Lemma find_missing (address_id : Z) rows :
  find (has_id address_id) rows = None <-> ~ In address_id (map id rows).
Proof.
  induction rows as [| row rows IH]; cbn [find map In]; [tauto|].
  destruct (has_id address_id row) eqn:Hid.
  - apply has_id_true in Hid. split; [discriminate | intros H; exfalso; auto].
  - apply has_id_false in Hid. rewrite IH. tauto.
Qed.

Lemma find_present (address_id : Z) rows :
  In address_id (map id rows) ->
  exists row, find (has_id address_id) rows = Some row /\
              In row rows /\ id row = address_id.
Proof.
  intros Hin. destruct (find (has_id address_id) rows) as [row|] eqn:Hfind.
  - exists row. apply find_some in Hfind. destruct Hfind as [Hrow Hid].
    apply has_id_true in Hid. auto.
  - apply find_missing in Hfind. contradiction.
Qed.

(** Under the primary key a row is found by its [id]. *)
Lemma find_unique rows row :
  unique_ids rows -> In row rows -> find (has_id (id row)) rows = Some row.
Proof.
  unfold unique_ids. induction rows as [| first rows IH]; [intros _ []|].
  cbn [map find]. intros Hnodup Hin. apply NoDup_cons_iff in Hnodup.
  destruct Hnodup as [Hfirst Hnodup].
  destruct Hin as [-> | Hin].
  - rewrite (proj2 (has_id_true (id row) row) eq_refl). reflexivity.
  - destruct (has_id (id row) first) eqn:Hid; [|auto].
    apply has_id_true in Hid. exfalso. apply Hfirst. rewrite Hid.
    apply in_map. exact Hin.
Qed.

#####

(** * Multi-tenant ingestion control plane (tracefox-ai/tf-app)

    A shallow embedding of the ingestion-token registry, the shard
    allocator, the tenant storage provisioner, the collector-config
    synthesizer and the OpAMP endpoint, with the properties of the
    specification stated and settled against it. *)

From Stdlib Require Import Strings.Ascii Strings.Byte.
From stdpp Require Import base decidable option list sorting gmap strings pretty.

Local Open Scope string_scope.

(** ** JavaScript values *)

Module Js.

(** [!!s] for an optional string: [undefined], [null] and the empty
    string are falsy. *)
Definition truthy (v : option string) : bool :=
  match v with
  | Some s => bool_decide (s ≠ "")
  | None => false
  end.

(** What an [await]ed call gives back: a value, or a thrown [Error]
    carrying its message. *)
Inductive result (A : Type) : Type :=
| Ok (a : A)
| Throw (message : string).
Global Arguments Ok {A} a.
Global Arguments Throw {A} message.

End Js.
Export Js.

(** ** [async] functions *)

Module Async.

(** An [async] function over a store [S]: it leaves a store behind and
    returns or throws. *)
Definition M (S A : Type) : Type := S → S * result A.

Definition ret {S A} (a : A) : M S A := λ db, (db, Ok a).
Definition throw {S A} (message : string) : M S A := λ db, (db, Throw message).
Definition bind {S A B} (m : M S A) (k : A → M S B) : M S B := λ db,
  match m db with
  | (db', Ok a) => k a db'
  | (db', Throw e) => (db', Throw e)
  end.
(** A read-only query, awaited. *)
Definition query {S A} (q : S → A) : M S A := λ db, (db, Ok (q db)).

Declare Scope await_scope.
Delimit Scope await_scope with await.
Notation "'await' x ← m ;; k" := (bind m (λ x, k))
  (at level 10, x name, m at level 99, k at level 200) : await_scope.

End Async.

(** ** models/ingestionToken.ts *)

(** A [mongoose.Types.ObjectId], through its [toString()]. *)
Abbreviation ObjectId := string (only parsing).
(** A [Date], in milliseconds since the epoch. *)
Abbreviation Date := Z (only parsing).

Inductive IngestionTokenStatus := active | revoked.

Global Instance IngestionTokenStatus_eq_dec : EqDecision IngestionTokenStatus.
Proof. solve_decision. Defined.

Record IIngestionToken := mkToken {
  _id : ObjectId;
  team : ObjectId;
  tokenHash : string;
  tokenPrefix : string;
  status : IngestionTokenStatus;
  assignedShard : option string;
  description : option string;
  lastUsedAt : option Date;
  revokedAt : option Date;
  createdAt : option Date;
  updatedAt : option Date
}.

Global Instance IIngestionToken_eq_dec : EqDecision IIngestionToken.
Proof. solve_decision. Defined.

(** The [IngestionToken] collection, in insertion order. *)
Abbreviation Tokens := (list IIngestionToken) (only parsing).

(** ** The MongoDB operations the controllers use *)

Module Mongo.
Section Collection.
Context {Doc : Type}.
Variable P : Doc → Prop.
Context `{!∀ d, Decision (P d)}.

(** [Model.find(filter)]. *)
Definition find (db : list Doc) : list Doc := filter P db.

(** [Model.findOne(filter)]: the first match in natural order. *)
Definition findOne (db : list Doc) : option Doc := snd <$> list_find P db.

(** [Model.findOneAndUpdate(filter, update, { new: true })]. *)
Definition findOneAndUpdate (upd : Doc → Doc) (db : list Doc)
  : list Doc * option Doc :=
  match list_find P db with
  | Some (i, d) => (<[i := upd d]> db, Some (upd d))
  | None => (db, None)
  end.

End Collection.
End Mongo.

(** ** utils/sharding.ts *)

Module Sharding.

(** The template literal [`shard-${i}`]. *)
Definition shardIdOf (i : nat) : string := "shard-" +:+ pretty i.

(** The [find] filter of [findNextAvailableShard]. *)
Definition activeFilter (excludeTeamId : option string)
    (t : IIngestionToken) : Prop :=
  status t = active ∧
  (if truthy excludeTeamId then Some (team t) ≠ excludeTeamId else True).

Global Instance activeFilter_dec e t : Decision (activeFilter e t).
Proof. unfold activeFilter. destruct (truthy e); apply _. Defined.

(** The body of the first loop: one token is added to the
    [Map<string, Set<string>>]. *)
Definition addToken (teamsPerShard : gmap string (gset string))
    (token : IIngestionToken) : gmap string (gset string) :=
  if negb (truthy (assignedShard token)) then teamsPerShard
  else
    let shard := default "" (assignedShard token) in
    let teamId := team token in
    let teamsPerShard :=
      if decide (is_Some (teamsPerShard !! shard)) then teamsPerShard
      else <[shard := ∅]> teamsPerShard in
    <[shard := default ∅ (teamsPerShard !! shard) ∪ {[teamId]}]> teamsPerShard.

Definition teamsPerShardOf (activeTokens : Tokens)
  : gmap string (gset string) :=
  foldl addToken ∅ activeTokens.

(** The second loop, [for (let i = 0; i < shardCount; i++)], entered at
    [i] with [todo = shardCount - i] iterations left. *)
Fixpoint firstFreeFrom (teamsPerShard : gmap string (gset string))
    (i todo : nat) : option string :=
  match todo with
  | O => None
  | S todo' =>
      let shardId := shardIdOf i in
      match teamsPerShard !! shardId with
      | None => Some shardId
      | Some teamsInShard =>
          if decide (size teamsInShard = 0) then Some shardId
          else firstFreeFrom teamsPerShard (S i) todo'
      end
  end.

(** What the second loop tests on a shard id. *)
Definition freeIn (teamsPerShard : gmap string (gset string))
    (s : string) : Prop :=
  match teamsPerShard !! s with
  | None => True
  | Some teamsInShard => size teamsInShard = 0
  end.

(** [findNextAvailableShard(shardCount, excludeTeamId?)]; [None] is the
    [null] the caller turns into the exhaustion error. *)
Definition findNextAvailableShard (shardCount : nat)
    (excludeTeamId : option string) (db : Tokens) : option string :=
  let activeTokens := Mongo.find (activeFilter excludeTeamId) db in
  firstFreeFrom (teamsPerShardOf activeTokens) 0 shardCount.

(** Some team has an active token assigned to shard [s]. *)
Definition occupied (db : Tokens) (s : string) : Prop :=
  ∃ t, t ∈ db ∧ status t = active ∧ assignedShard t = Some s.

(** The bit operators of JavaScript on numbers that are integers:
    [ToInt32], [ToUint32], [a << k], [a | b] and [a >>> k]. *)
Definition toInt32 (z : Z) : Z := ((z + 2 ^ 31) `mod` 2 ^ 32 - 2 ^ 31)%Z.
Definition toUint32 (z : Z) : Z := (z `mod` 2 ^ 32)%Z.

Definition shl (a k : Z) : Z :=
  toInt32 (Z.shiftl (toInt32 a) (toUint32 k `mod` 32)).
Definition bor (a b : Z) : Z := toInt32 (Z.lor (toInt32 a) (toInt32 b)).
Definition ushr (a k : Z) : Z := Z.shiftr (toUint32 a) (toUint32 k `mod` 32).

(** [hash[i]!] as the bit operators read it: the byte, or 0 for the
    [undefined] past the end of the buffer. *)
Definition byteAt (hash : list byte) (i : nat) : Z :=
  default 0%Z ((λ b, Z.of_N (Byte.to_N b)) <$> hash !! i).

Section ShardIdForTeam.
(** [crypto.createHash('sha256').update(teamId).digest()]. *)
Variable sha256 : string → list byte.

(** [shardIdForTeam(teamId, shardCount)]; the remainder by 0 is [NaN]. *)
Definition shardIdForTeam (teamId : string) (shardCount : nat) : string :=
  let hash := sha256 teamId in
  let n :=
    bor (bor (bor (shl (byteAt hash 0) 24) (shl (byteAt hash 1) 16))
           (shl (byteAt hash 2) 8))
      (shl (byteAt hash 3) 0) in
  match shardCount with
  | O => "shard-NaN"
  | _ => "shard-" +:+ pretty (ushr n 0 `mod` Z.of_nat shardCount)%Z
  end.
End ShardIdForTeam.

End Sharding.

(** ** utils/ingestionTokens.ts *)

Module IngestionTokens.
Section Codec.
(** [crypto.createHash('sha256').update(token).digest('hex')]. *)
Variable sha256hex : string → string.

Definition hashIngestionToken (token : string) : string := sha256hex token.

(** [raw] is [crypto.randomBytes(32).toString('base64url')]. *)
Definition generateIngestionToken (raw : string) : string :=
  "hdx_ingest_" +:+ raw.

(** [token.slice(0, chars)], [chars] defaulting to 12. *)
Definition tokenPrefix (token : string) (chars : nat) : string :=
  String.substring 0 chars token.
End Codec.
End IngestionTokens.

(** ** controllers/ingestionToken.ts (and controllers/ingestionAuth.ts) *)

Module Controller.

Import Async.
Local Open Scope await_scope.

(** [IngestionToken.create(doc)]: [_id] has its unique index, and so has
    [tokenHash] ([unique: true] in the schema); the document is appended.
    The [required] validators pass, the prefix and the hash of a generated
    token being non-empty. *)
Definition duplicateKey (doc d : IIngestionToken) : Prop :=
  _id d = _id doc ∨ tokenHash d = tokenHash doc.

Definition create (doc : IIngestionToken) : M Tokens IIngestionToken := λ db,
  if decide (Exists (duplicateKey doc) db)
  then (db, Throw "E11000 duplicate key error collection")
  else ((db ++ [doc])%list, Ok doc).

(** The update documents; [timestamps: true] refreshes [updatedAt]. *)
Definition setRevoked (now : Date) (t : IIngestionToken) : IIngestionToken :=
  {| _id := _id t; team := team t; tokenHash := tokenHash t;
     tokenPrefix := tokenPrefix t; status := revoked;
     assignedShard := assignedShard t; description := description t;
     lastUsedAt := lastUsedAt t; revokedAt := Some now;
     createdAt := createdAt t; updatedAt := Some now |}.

#####

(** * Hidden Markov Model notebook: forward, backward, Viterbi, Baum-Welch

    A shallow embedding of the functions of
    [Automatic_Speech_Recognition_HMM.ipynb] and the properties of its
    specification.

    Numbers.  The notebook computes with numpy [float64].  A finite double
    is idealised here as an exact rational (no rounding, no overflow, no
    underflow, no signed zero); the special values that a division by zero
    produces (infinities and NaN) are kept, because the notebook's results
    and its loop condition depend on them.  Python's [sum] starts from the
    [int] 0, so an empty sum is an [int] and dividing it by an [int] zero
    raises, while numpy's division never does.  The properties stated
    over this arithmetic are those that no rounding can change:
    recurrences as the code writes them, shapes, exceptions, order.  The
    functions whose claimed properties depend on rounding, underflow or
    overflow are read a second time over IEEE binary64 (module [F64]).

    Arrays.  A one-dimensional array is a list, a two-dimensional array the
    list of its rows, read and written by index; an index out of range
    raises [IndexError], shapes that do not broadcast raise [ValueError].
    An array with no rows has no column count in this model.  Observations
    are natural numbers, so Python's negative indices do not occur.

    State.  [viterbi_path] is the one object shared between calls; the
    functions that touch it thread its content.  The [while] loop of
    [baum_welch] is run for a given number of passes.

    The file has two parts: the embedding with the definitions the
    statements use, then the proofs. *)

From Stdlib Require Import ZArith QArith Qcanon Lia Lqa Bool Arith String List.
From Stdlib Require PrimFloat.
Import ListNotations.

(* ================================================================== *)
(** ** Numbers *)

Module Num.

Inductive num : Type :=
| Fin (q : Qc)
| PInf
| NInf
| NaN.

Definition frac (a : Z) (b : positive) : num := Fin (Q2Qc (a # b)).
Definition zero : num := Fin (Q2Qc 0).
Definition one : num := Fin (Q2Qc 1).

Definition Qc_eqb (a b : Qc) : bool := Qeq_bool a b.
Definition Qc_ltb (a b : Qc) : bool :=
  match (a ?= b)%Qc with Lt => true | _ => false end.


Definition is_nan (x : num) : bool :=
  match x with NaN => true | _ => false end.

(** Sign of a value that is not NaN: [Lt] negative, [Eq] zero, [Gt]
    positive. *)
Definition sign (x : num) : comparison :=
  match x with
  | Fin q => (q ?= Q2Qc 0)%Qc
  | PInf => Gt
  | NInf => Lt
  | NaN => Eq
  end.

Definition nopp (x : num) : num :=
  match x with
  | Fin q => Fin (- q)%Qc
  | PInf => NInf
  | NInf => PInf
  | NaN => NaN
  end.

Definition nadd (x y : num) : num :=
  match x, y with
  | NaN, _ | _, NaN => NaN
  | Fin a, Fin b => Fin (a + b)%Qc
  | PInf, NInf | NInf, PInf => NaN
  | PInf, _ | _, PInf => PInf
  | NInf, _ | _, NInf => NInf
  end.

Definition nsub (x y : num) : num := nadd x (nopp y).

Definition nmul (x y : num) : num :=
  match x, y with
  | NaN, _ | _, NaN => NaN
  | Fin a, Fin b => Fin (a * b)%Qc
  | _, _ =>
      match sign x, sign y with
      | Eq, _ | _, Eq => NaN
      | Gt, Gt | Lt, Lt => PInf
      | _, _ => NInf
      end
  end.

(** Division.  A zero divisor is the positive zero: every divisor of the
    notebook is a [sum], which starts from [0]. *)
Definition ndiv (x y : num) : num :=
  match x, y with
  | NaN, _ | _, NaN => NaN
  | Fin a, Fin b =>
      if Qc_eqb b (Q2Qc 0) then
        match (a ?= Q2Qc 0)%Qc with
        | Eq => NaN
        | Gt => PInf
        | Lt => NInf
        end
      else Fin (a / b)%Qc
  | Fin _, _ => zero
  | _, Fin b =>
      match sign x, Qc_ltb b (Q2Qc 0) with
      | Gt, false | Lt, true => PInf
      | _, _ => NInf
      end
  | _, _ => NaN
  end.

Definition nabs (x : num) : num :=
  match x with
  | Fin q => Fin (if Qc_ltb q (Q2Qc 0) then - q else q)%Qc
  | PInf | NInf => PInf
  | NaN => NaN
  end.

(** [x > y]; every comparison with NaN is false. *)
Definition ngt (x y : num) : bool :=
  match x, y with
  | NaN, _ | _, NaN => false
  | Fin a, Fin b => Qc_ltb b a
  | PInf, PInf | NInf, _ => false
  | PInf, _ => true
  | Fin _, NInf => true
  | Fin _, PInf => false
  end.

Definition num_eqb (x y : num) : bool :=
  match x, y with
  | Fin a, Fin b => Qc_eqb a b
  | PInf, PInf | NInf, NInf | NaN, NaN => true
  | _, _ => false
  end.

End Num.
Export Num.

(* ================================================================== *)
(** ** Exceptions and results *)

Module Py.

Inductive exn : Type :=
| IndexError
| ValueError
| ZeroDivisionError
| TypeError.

#####

Take the lines above from the one containing "Record IIngestionToken := mkToken" down to the one containing "Definition findOneAndUpdate (upd", and transcribe them exactly, both ends included.

**TASK ANSWER:**
Record IIngestionToken := mkToken {
  _id : ObjectId;
  team : ObjectId;
  tokenHash : string;
  tokenPrefix : string;
  status : IngestionTokenStatus;
  assignedShard : option string;
  description : option string;
  lastUsedAt : option Date;
  revokedAt : option Date;
  createdAt : option Date;
  updatedAt : option Date
}.

Global Instance IIngestionToken_eq_dec : EqDecision IIngestionToken.
Proof. solve_decision. Defined.

(** The [IngestionToken] collection, in insertion order. *)
Abbreviation Tokens := (list IIngestionToken) (only parsing).

(** ** The MongoDB operations the controllers use *)

Module Mongo.
Section Collection.
Context {Doc : Type}.
Variable P : Doc → Prop.
Context `{!∀ d, Decision (P d)}.

(** [Model.find(filter)]. *)
Definition find (db : list Doc) : list Doc := filter P db.

(** [Model.findOne(filter)]: the first match in natural order. *)
Definition findOne (db : list Doc) : option Doc := snd <$> list_find P db.

(** [Model.findOneAndUpdate(filter, update, { new: true })]. *)
Definition findOneAndUpdate (upd : Doc → Doc) (db : list Doc)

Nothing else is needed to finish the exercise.